Corbyn is not yet favourite to win. That honour goes to Andy Burnham, who is the most middling of the candidates. While a likable man, he and Yvette Cooper, the last of the four candidates, are former ministers who seem to be treading water politically. They are competent politicians, but lack any obvious charisma or drive that gives any real hope of the Labour party being anything other than a second-rate oppostion party for years to come. As long as Labour is led by people with no clear idea where to take the party or who the party stands for, the electorate will look at them with scepticism.
Politics is marked out by the personalities that dominate it. Thatcher dominated the eighties; the dull interregnum of Major's premiership was quickly overshadowed by the drive of Tony Blair, who went on to dominate British politics for ten years. The Tories struggled with Blair's drive until Cameron came along with the intention of matching it, which then saw him into Downing Street in 2010, by which time Labour's personalities were a fading force. While Blair and Brown dominated the last Labour administration, setting the marker for everyone else, Cameron and Osborne have done the same since then.
This is why of the four candidates for the leadership, Liz Kendall, as a newly-elected MP, offers the most legitimate claim as a real "change" candidate.
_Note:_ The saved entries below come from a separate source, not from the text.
(** X15.  When the listened stream fails with an [Error] after part of
    the text has arrived, the text is dropped: the callback receives the
    error alone. *)
Theorem stream_error_discards_partial_text
    (body : option JsString) (code : Z) (h : Headers) (ds : list JsString)
    (e : JsVal) :
  instanceof_Error e = true ->
  delivered (run' (issue body reqParams)
               (Response code h :: List.map Data ds ++ [StreamError e]))
  = [[e]].
Proof.
  intros He.
  change (run' (issue body reqParams)
            (Response code h :: List.map Data ds ++ [StreamError e]))
    with (run' (step' (issue body reqParams) (Response code h))
            (List.map Data ds ++ [StreamError e])).
  unfold run. rewrite fold_left_app.
  fold (run' (step' (issue body reqParams) (Response code h)) (List.map Data ds)).
  rewrite (run_data rt params reqParams) by reflexivity.
  cbn [fold_left step issue on_response on_data incoming onError].
  match goal with
  | |- context [cleanUp _ _ ?err ?r ?s] =>
      destruct (cleanUp_first params reqParams err r s eq_refl) as [_ ->]
  end.
  unfold cleanUp_args. rewrite He. reflexivity.
Qed.
(** The end of the function returns an object of the store only when no
    style is applied and [result] is bound to a [FormattedText]. *)
Lemma finish_shared h s r l runs :
  finish h s r = Ok (Shared l runs) →
  s = "" ∧ r = Ok (Existing (VList l))
  ∧ ∃ ob, h !! l = Some ob ∧ is_FormattedText ob = true ∧ runs = elems ob.
Proof.
  unfold finish. destruct r as [result|e]; [|discriminate].
  rewrite bind_Ok. unfold apply_style.
  destruct (truthy s) eqn:Hs.
  - destruct (iterate h result) as [items|]; [|discriminate].
    rewrite bind_Ok.
    destruct (prefix_pairs h s items) as [|[]]; try discriminate.
    destruct (prefix_items h s items); discriminate.
  - apply truthy_false in Hs as ->. rewrite bind_Ok.
    destruct result as [v|items]; [|discriminate].
    destruct v as [| | | |l'| | | |]; simpl;
      try discriminate;
      try (match goal with |- context [chars ?s] => discriminate end).
    unfold deref. destruct (h !! l') as [ob|] eqn:Hl; [|discriminate].
    simpl. destruct (is_FormattedText ob) eqn:Hft; [|discriminate].
    intros [= -> <-]. eauto 10.
Qed.

(** C7 (as amended): an instance of [FormattedText] whose first element, if
    any, starts with two strings is returned by [to_formatted_text] with the
    default style as the same object; so is the [FormattedText] that the
    [__pt_formatted_text__] of the argument returns; and whenever the result
    is an object of the store, the style is empty, that object is a
    [FormattedText], and the argument is a reference to it, an object whose
    [__pt_formatted_text__] returns it, or a producer (of a producer ...) of
    one of these. *)
Theorem canonical_identity h :
  (∀ l ob a,
     h !! l = Some ob → is_FormattedText ob = true →
     well_formed_head (elems ob) = true →
     to_formatted_text h (VList l) "" a = Ok (Shared l (elems ob)))
  ∧ (∀ l ob a,
       h !! l = Some ob → is_FormattedText ob = true →
       to_formatted_text h (VMagic (VList l)) "" a = Ok (Shared l (elems ob)))
  ∧ (∀ v s a l runs,
       to_formatted_text h v s a = Ok (Shared l runs) →
       s = "" ∧ resolves_to v l = true
       ∧ ∃ ob, h !! l = Some ob ∧ is_FormattedText ob = true ∧ runs = elems ob).
Proof.
  split; [|split].
  - intros l ob a Hl Hft Hwf.
    rewrite (to_formatted_text_list_no_style h l ob a Hl), Hft; [done|].
    by apply (check_first_well_formed h l ob).
  - intros l ob a Hl Hft. simpl.
    unfold finish, apply_style. cbn [truthy mbind outcome_bind].
    rewrite (wrap_list h l ob Hl), Hft. reflexivity.
  - intros v. induction v as [| | |fields|l'|ret _|ret IH| |]; intros sty a l runs; simpl.
    + intros (_ & [=] & _)%finish_shared.
    + intros (_ & [=] & _)%finish_shared.
    + destruct a; [intros (_ & [=] & _)%finish_shared|discriminate].
    + destruct a; [intros (_ & [=] & _)%finish_shared|].
      destruct fields as [|x [|y fields]]; discriminate.
    + intros (-> & Hr & Hob)%finish_shared.
      destruct (check_first h (VList l')); simplify_eq/=.
      split; [done|]. split; [by apply bool_decide_eq_true_2|done].
    + intros (-> & [= ->] & Hob)%finish_shared.
      split; [done|]. split; [by apply bool_decide_eq_true_2|done].
    + apply IH.
    + discriminate.
    + destruct a; [intros (_ & [=] & _)%finish_shared|discriminate].
Qed.
(** X17.  [clear_cache] empties the cache, and a pipeline acquired after it
    is a new object: it is never the one a caller obtained before the
    cache was cleared. *)
Theorem acquire_after_clear_is_new_object
    (inst : Config.install) (before between : list service_op)
    (hub1 hub2 : string → ModelService.hub_answer) (u1 u2 : string)
    (p1 p2 : ModelService.pipeline) (m1 m2 : string)
    (sv1 sv2 : ModelService.service) :
  let sv := serve inst ModelService.init before in
  ModelService.get_or_load_model inst hub1 sv u1 = (Ok (p1, m1), sv1) →
  let cleared := ModelService.clear_cache (serve inst sv1 between) in
  ModelService.get_or_load_model inst hub2 cleared u2 = (Ok (p2, m2), sv2) →
  ModelService.get_loaded_models_count cleared = 0%nat
  ∧ ModelService.obj_id p2 ≠ ModelService.obj_id p1
  ∧ ModelService.attempts cleared `prefix_of` ModelService.attempts sv2
  ∧ ModelService.attempts sv2 ≠ ModelService.attempts cleared.
Proof.
  intros sv H1 cleared H2.
  assert (Hf : fresh_ids sv) by (apply serve_fresh_ids, fresh_ids_init).
  pose proof (get_or_load_model_obj_id inst _ _ _ _ _ _ Hf H1) as Hp1.
  pose proof (serve_next_obj inst sv1 between) as Hn.
  split; [done|].
  unfold ModelService.get_or_load_model in H2. simpl in H2.
  rewrite lookup_empty in H2.
  destruct (ModelService.load_model inst hub2 cleared (ModelService.get_model_id inst u2))
    as [[p|e] sv'] eqn:Hl; [|discriminate].
  injection H2 as <- <- <-. simpl.
  pose proof (load_model_obj_id inst _ _ _ _ _ Hl) as Hp2. simpl in Hp2.
  split; [lia|].
  rewrite load_model_cases in Hl.
  destruct (hub2 _); [destruct (decide _); [done|destruct (hub2 _); [done|]]|];
    injection Hl as <- <-; simpl.
  - split; [by eexists|]. intros H. apply (f_equal length) in H.
    rewrite length_app in H. simpl in H. lia.
  - split; [by eexists|]. intros H. apply (f_equal length) in H.
    rewrite length_app in H. simpl in H. lia.
Qed.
Dan Jarvis, who was a name mentioned early on but quickly dismissed calls to stand, is another person of note; alas, like Alan Johnson before him, he has the personality but (for whatever reason) lacks the willpower to take on the mantle.
What is certain is that Labour face a task even more challenging than after the 1983 election. Faced with a war on several political fronts, the rise of multi-party politics has landed a hammer-blow to the long-term prospects of the Labour Party. Like their sister parties PASOK in Greece and PSOE in Spain, they face a long, hard slog. By 2020, no-one can even be sure what the UK will look like.